There could be many reasons for this but it’s important to avoid duplications in your tables. Imagine if your database leads to wrong calculations on business metrics such as revenues or spend…
Duplication in the files you are about load might be due to files containing overlapping data over a specific period of time.
For example, each individual file could be a report of the past 7 days. Loading this to a database without paying attention to duplications would lead to a table which contains 7 times each record!
The best way to exclude duplications is by using your database engine, after the initial data is loaded to the table.
With a simple query, you will be able to rank all records based on the key of your data – giving you the ability to exclude any duplicated row. This way, your data will be left clean without any duplicates.
Data files are usually routinely added to cover a determined period of time, so the process of loading files to a database is carried with the frequency that a business needs.
For example, files with in website user data might be available every half an hour, while more comprehensive reports on campaign performance might be available on a daily basis.

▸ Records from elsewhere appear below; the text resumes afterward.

(* ===== verification/Cstring.v ===== *)
(** * C strings and numbers in them

    NUL-terminated strings as lists of characters (without the NUL), and the
    conversions of the C library that the scheduler uses: [strtoul] (and
    [strtoull], the same on an LP64 machine) and the printing of an unsigned
    number. The two are inverse to each other. *)

From Stdlib Require Import Ascii String.
From S2P Require Import Prelude.

Abbreviation cstring := (list ascii).

(** Literals. *)
Definition s2l (s : string) : cstring := list_ascii_of_string s.
Arguments s2l s%_string.

#[export] Instance ascii_eq_decision : EqDecision ascii := ascii_dec.

(** Directory entries that the readers skip. *)
Definition dot : cstring := s2l ".".
Definition dotdot : cstring := s2l "..".

Definition code (c : ascii) : Z := Z.of_nat (nat_of_ascii c).

Definition in_codes (lo hi : Z) (c : ascii) : bool := (lo <=? code c) && (code c <=? hi).

(** [isspace] in the C locale. *)
Definition isspace (c : ascii) : bool := (code c =? 32) || in_codes 9 13 c.
Definition isdigit (c : ascii) : bool := in_codes 48 57 c.

(** The value of a digit or letter in a base of at most 36. *)
Definition digit_val (base : Z) (c : ascii) : option Z :=
  let v :=
    if in_codes 48 57 c then code c - 48
    else if in_codes 97 122 c then code c - 87
    else if in_codes 65 90 c then code c - 55
    else base in
  if v <? base then Some v else None.

(** The value of the longest run of digits and what follows it. *)
Fixpoint digits (base acc : Z) (s : cstring) : Z * cstring :=
  match s with
  | [] => (acc, [])
  | c :: s' =>
    match digit_val base c with
    | Some d => digits base (acc * base + d) s'
    | None => (acc, s)
    end
  end.

Definition starts_digit (base : Z) (s : cstring) : bool :=
  match s with
  | [] => false
  | c :: _ => match digit_val base c with Some _ => true | None => false end
  end.

Fixpoint skip_space (s : cstring) : cstring :=
  match s with
  | c :: s' => if isspace c then skip_space s' else s
  | [] => []
  end.

(** [strtoul(s, &end, base)]: the value, whether [errno] becomes [ERANGE], and
    the end pointer (the argument itself when there is no number). The [0x]
    prefix of base 16 is not skipped: the scheduler's inputs have none. *)
Definition strtoul (base : Z) (s : cstring) : Z * bool * cstring :=
  let s1 := skip_space s in
  let '(neg, s2) :=
    match s1 with
    | c :: s' => if code c =? 45 then (true, s') else if code c =? 43 then (false, s') else (false, s1)
    | [] => (false, s1)
    end in
  if starts_digit base s2 then
    let '(v, rest) := digits base 0 s2 in
    if ULONG_MAX <? v then (ULONG_MAX, true, rest)
    else (if neg then to_ulong (- v) else v, false, rest)
  else (0, false, s).

Lemma digit_val_nonneg base c d : 0 <= base -> digit_val base c = Some d -> 0 <= d.
Proof.
  unfold digit_val, in_codes. intros Hb.
  destruct (Z.leb_spec 48 (code c)), (Z.leb_spec (code c) 57), (Z.leb_spec 97 (code c)),
    (Z.leb_spec (code c) 122), (Z.leb_spec 65 (code c)), (Z.leb_spec (code c) 90); cbn [andb];
    match goal with |- context [?v <? base] => destruct (v <? base) end; intros [= <-]; lia.
Qed.

Lemma digits_nonneg base acc s : 0 <= base -> 0 <= acc -> 0 <= (digits base acc s).1.
Proof.
  intros Hb. revert acc. induction s as [|c s IH]; intros acc Ha; [done|]. cbn [digits].
  destruct (digit_val base c) as [d|] eqn:E; [|done]. apply IH.
  apply digit_val_nonneg in E; [nia|done].
Qed.

Lemma strtoul_nonneg base s : 0 <= base -> 0 <= (strtoul base s).1.1.
Proof.
  intros Hb. unfold strtoul.
  destruct (match skip_space s with
            | c :: s' => if code c =? 45 then (true, s') else if code c =? 43 then (false, s')
                         else (false, skip_space s)
            | [] => (false, skip_space s) end) as [neg s2].
  destruct (starts_digit base s2); [|done].
  pose proof (digits_nonneg base 0 s2 Hb (Z.le_refl 0)) as Hd.
  destruct (digits base 0 s2) as [v rest]. cbn [fst] in Hd.
  destruct (ULONG_MAX <? v); [done|]. destruct neg; [|done]. apply to_ulong_word.
Qed.

(** ** Printing *)

Definition digit_char (d : Z) : ascii :=
  ascii_of_nat (Z.to_nat (if d <? 10 then 48 + d else 87 + d)).

(** The digits of [n], most significant first. *)
Fixpoint udigits (fuel : nat) (base n : Z) : list Z :=
  match fuel with
  | O => []
  | S fuel => if n <? base then [n] else udigits fuel base (n / base) ++ [n mod base]
  end.

(** [%lu] and [%lx]: 64 digits are enough for a 64-bit number in any base. *)
Definition print_num (base n : Z) : cstring := map digit_char (udigits 64 base n).

Lemma code_ascii n : 0 <= n < 256 -> code (ascii_of_nat (Z.to_nat n)) = n.
Proof. intros. unfold code. rewrite nat_ascii_embedding; lia. Qed.

Lemma digit_val_char base d :
  0 <= d < base -> base <= 36 -> digit_val base (digit_char d) = Some d.
Proof.
  intros Hd Hb. unfold digit_val, digit_char, in_codes.
  destruct (Z.ltb_spec d 10); rewrite !code_ascii by lia.
  - destruct (Z.leb_spec 48 (48 + d)), (Z.leb_spec (48 + d) 57); try lia. simpl.
    replace (48 + d - 48) with d by lia. by destruct (Z.ltb_spec d base); [|lia].
  - destruct (Z.leb_spec 48 (87 + d)), (Z.leb_spec (87 + d) 57); try lia. simpl.
    destruct (Z.leb_spec 97 (87 + d)), (Z.leb_spec (87 + d) 122); try lia. simpl.
    replace (87 + d - 87) with d by lia. by destruct (Z.ltb_spec d base); [|lia].
Qed.

(** The characters that end a number. *)
Definition ends_number (base : Z) (rest : cstring) : Prop := starts_digit base rest = false.

Lemma digits_print base ds rest acc :
  base <= 36 -> Forall (fun d => 0 <= d < base) ds -> ends_number base rest ->
  digits base acc (map digit_char ds ++ rest) = (fold_left (fun a d => a * base + d) ds acc, rest).
Proof.
  intros Hb Hds Hr. revert acc. induction Hds as [|d ds Hd _ IH]; intros acc; simpl.
  - destruct rest as [|c rest]; [done|]. unfold ends_number, starts_digit in Hr. simpl.
    by destruct (digit_val base c).
  - by rewrite digit_val_char, IH by done.
Qed.

Lemma udigits_range fuel base n :
  1 < base -> 0 <= n -> Forall (fun d => 0 <= d < base) (udigits fuel base n).
Proof.
  intros Hb. revert n. induction fuel as [|fuel IH]; intros n Hn; simpl; [constructor|].
  destruct (Z.ltb_spec n base); [by repeat constructor|].
  apply Forall_app. split; [apply IH, Z.div_pos; lia|].
  constructor; [|constructor]. apply Z.mod_pos_bound. lia.
Qed.

Lemma udigits_value fuel base n :
  1 < base -> 0 <= n < base ^ Z.of_nat fuel -> (0 < fuel)%nat ->
  fold_left (fun a d => a * base + d) (udigits fuel base n) 0 = n.
Proof.
  intros Hb. revert n. induction fuel as [|fuel IH]; intros n Hn Hf; [lia|]. cbn [udigits].
  destruct (Z.ltb_spec n base); [simpl; lia|].
  destruct fuel as [|fuel]; [simpl in Hn; lia|].
  rewrite fold_left_app, IH; cbn [fold_left].
  - pose proof (Z.div_mod n base). lia.
  - split; [apply Z.div_pos; lia|]. apply Z.div_lt_upper_bound; [lia|].
    replace (Z.of_nat (S (S fuel))) with (Z.succ (Z.of_nat (S fuel))) in Hn by lia.
    rewrite Z.pow_succ_r in Hn by lia. lia.
  - lia.
Qed.

Lemma udigits_ne fuel base n : (0 < fuel)%nat -> udigits fuel base n <> [].
Proof.
  destruct fuel; [lia|]. simpl. intros _. destruct (n <? base); [done|].
  by intros [_ ?]%app_eq_nil.
Qed.

Lemma print_num_ne base n : print_num base n <> [].
Proof.
  unfold print_num. pose proof (udigits_ne 64 base n ltac:(lia)).
  destruct (udigits 64 base n); done.
Qed.

(** The first character of a printed number is a digit of the base. *)
Lemma print_num_head base n :
  1 < base <= 36 -> 0 <= n ->
  exists c s, print_num base n = c :: s /\ exists d, digit_val base c = Some d /\ c = digit_char d /\ 0 <= d < base.
Proof.
  intros Hb Hn. unfold print_num. pose proof (udigits_range 64 base n ltac:(lia) Hn) as Hr.
  pose proof (udigits_ne 64 base n ltac:(lia)) as Hne.
  destruct Hr as [|d ds Hd _]; [done|]. simpl. eexists _, _. split; [done|].
  exists d. split; [by apply digit_val_char; lia|done].
Qed.

Lemma digit_char_code d : 0 <= d < 36 -> code (digit_char d) = if d <? 10 then 48 + d else 87 + d.
Proof. intros. unfold digit_char. destruct (Z.ltb_spec d 10); rewrite code_ascii; lia. Qed.

Lemma digit_char_plain d :
  0 <= d < 36 -> isspace (digit_char d) = false /\ (code (digit_char d) =? 45) = false /\
    (code (digit_char d) =? 43) = false.
Proof.
  intros Hd. unfold isspace, in_codes. rewrite !digit_char_code by done.
  destruct (Z.ltb_spec d 10);
    (split; [apply orb_false_iff; split; [apply Z.eqb_neq; lia|];
             apply andb_false_iff; right; apply Z.leb_gt; lia
            |split; apply Z.eqb_neq; lia]).
Qed.

(** [strtoul] reads back what was printed, and stops where the number ends. *)
Lemma strtoul_print base n rest :
  1 < base <= 36 -> is_word n -> ends_number base rest ->
  strtoul base (print_num base n ++ rest) = (n, false, rest).
Proof.
  intros Hb Hn Hr. destruct (print_num_head base n) as (c & s & E & d & Hd & -> & Hdr);
    [done|unfold is_word in Hn; lia|].
  unfold strtoul. rewrite E. cbn [app skip_space].
  destruct (digit_char_plain d) as (-> & -> & ->); [lia|].
  cbn [starts_digit]. rewrite Hd.
  change (digit_char d :: s ++ rest) with ((digit_char d :: s) ++ rest). rewrite <- E.
  unfold print_num. rewrite digits_print; [|lia| |done].
  2:{ apply udigits_range; unfold is_word in Hn; lia. }
  rewrite udigits_value; [|lia| |lia].
  - destruct (Z.ltb_spec ULONG_MAX n); [unfold is_word, ULONG_MAX in *; lia|done].
  - unfold is_word in Hn. split; [lia|]. apply Z.lt_le_trans with (2 ^ 64); [lia|].
    apply Z.pow_le_mono_l. lia.
Qed.

(** The string comparisons and searches that the parsers use. *)
Definition char_at (s : cstring) : Z := match s with [] => 0 | c :: _ => code c end.
Definition advance (s : cstring) : cstring := match s with [] => [] | _ :: s' => s' end.

(** [strchr(s, c)] *)
Fixpoint strchr (s : cstring) (c : Z) : option cstring :=
  match s with
  | [] => None
  | x :: s' => if code x =? c then Some s else strchr s' c
  end.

There is obviously no need to manually execute and process routine uploads which could run automatically on a minute or hour basis. Instead, data analysts and BI professionals have to act like the conductor of an orchestra, creating a harmonious flow that runs in sync with the required frequency.
This can be done by using some Python code which will wrap the loading process or trigger it. The code can be triggered by a basic linux command or a cloud job scheduler such as Rundeck.
To simplify this step, we added scheduling as a key feature within Rivery – helping users configure their data flow without code. It’s as simple as choosing when and how often you’d like your data flows to run.
So you have managed to pull the data from the files, and are about to load it to your target table. Will you append all the records to the table? Maybe overwriting it? Even merging the data from the files with the data in your target table?
Each loading method can be executed in multiple ways, and each database has its own best practices. Loading to a target table is important, and it’s key to understand that loading data from files doesn’t end by pulling the data. That’s where it begins…
Rivery supports appending data to a target table, overwrite, and merge it – doing all these loading methods using best practices of your target database. Users just need to choose how they’d like to load the data for Rivery to make it happen.
Manipulating data can be a necessity when there’s a discrepancy between the way data appears in the source files and how it should look in your target table.
For example, files which contains sensitive or private information might be required to be loaded with changes to protect the information in the raw data.
This means that the process which loads data should be able to skip, exclude, or manipulate the value of the data in certain columns.
At the most basic level, ahead of loading any data, you need a table in the database to store the data in the files.
The columns in that table must have the right type to fit the data source. For example, it would be impossible to load string values to integer columns in the table, or string values into boolean columns.
Going over the data in the files and find what is the type of each of the columns in the file can be an exhausting task, especially in large data sets.
To solve this hideous task, Rivery will automatically match the tags of each data column, and use that mapping to create a table in the database.
The volume of the data is an issue which must be addressed when loading files.
The resource required to load thousands of files are very different than what’s necessary to loading small amounts of data. When managing large amounts of data, it is important to take into account factors such as the disk size and memory of the machine which runs the process.
This process can be broken down into gradually loading the data. The upside of a platform like Rivery, is that regardless of the size or number of the files, there’s a single reliable loading process.
In some cases, in addition to loading data to target tables, it’s useful to keep store data files in the cloud for further analysis or archiving.
The way those files are organized matters, and creating the right structure for them is important.
Partitioning can be done on a daily basis, creating a folder for each day with the files that were uploaded on that day, but it can also be done at different frequencies – from months to minutes.
Because this step might be easily overlooked, we added partitioning by default to Rivery, so your data is always safely organized and archived.